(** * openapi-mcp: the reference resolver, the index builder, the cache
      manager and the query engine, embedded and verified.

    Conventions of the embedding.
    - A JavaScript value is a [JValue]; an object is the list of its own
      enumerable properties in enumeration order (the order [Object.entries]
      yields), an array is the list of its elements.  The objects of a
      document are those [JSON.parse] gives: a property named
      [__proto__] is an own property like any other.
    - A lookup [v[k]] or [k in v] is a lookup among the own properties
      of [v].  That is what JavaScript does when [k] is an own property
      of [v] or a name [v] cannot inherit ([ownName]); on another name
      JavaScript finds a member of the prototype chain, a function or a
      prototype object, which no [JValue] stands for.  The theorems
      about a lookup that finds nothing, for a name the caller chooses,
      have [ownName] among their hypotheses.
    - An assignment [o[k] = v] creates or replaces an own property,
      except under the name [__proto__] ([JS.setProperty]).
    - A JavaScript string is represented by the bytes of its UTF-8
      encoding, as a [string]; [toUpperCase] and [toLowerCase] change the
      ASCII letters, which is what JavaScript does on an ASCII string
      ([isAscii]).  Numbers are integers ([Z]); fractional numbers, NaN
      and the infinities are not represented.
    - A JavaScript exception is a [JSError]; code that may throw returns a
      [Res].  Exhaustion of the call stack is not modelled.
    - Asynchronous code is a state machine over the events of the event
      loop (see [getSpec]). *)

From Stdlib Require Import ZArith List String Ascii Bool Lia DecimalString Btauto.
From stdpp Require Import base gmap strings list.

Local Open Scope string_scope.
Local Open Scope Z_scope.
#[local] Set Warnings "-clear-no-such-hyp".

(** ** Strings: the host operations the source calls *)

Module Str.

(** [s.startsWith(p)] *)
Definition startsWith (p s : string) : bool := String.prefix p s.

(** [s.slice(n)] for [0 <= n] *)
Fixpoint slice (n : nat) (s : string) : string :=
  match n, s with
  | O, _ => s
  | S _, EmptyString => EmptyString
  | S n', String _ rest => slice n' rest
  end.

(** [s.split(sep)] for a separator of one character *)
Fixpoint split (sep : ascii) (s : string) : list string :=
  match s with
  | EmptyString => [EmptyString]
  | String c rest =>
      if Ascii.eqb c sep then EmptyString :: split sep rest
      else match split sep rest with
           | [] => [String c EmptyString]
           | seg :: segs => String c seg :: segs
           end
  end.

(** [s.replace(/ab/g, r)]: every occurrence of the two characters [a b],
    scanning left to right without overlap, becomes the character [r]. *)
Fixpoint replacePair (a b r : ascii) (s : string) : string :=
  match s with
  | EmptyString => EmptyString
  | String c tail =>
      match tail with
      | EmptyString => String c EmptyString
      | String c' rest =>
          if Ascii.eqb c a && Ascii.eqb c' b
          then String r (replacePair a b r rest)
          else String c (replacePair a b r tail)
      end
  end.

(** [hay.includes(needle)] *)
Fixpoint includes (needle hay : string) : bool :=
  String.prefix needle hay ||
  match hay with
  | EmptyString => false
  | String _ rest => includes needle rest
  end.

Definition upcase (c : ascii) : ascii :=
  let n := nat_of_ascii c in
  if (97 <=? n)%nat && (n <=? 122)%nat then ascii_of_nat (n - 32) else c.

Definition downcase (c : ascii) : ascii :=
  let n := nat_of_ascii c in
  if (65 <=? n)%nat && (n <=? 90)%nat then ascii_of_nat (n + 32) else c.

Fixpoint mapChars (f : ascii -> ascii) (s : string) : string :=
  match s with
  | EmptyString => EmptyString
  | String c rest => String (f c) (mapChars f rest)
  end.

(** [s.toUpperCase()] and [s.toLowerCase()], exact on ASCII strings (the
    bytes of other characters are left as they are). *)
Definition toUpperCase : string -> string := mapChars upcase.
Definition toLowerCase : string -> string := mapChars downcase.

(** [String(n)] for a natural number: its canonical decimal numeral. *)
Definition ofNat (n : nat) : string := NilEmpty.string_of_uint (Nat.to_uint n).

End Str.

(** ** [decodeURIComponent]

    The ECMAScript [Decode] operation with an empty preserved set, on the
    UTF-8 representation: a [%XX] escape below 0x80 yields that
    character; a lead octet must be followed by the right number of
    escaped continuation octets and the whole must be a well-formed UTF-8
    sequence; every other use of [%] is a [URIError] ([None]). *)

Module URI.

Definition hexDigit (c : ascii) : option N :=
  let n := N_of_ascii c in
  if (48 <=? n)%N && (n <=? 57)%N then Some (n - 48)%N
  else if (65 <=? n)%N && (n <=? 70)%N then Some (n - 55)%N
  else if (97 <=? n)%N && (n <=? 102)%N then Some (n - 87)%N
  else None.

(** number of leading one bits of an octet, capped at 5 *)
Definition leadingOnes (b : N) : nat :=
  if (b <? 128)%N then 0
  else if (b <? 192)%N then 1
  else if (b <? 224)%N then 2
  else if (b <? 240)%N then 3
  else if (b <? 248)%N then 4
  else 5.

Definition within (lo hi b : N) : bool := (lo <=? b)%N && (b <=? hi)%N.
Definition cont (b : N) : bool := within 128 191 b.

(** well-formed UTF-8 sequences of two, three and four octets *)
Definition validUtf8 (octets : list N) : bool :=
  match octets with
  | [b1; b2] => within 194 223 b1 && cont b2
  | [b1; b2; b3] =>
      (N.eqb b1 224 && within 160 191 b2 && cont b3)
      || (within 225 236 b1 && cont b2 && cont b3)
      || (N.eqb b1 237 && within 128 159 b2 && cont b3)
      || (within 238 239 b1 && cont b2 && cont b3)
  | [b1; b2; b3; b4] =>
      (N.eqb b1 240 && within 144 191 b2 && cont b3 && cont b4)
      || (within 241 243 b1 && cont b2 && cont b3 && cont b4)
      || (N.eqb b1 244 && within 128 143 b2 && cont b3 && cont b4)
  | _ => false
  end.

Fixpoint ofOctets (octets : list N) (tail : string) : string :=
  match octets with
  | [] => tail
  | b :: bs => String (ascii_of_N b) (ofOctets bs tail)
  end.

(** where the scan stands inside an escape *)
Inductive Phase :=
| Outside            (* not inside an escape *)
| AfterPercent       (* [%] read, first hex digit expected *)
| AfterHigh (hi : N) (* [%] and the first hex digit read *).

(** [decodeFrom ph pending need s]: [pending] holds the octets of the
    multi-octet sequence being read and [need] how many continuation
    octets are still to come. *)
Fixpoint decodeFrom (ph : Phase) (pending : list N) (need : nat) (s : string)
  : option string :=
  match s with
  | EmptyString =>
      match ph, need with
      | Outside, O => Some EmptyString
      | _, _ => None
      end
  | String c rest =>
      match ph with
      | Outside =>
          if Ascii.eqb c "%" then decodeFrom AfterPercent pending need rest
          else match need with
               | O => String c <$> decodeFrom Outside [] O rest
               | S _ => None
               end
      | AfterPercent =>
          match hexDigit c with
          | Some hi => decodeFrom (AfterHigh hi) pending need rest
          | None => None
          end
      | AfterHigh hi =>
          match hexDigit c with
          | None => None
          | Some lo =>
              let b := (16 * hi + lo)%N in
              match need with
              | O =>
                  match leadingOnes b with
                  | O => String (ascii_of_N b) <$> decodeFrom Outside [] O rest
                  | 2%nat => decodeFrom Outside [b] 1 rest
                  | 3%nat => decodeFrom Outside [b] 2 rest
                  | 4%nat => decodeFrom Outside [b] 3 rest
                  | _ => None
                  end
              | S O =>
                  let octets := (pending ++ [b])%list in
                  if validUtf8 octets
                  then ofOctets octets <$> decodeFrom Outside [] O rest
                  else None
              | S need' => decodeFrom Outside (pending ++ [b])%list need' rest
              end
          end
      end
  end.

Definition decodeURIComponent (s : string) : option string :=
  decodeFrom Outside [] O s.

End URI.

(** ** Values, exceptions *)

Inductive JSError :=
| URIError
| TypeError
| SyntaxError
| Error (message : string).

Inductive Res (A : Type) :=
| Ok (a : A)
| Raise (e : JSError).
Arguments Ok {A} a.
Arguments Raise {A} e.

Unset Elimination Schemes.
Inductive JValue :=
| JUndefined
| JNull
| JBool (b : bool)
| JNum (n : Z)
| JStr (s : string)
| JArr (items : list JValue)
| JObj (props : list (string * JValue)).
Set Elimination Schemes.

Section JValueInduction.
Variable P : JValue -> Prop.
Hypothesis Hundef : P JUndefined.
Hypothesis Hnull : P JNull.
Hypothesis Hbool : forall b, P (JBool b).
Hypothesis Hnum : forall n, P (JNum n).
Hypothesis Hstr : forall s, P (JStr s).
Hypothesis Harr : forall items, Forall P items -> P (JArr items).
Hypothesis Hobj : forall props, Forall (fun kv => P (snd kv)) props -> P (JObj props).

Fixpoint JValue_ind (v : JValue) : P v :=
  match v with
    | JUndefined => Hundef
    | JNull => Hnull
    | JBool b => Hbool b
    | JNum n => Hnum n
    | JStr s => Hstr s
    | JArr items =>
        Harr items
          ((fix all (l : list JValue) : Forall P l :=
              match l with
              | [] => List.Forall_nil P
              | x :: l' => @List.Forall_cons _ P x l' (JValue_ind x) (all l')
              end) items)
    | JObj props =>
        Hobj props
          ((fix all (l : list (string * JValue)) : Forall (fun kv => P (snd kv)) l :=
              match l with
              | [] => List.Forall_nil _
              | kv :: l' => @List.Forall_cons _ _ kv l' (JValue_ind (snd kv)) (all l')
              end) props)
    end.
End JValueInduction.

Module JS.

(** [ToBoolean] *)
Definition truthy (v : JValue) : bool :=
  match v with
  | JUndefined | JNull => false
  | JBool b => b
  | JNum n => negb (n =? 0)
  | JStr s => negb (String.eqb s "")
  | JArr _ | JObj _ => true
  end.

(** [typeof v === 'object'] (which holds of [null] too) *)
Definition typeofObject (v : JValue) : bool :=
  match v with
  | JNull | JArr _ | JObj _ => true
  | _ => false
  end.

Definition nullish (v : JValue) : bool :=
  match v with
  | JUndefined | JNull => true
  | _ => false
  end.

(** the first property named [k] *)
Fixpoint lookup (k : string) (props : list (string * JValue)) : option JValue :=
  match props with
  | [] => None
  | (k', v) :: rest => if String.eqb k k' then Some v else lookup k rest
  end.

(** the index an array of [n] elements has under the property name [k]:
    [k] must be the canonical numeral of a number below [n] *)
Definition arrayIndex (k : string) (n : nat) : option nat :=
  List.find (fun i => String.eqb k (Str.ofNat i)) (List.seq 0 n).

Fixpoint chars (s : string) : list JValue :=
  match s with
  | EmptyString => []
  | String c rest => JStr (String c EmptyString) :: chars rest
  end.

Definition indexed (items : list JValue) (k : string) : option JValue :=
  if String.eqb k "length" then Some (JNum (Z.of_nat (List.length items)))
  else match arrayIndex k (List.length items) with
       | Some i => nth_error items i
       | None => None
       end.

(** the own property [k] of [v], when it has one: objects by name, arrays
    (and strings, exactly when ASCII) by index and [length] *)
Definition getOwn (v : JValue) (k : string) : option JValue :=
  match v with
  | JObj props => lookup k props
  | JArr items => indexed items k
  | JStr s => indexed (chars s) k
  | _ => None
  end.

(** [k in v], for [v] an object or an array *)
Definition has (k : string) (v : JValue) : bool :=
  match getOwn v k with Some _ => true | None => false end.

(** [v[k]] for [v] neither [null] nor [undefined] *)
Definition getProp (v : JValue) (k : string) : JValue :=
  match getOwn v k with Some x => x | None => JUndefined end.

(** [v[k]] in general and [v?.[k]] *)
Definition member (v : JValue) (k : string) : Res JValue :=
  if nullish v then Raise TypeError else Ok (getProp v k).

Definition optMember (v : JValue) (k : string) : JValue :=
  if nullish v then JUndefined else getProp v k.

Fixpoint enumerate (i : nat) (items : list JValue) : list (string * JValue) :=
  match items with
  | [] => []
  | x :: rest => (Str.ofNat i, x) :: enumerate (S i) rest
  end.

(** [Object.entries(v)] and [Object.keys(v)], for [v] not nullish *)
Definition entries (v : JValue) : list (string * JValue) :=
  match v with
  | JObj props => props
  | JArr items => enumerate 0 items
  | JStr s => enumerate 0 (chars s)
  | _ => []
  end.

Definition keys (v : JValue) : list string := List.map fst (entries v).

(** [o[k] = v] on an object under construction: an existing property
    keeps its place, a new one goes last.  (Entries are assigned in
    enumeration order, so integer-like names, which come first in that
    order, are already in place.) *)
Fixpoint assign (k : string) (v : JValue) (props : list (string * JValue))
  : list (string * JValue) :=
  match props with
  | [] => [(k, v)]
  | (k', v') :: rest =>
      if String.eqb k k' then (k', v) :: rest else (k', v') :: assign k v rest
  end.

----------

> Task instructions: What lines in the data above contain the word "Hbool"? Copy them all.

> Written answer:
Hypothesis Hbool : forall b, P (JBool b).
    | JBool b => Hbool b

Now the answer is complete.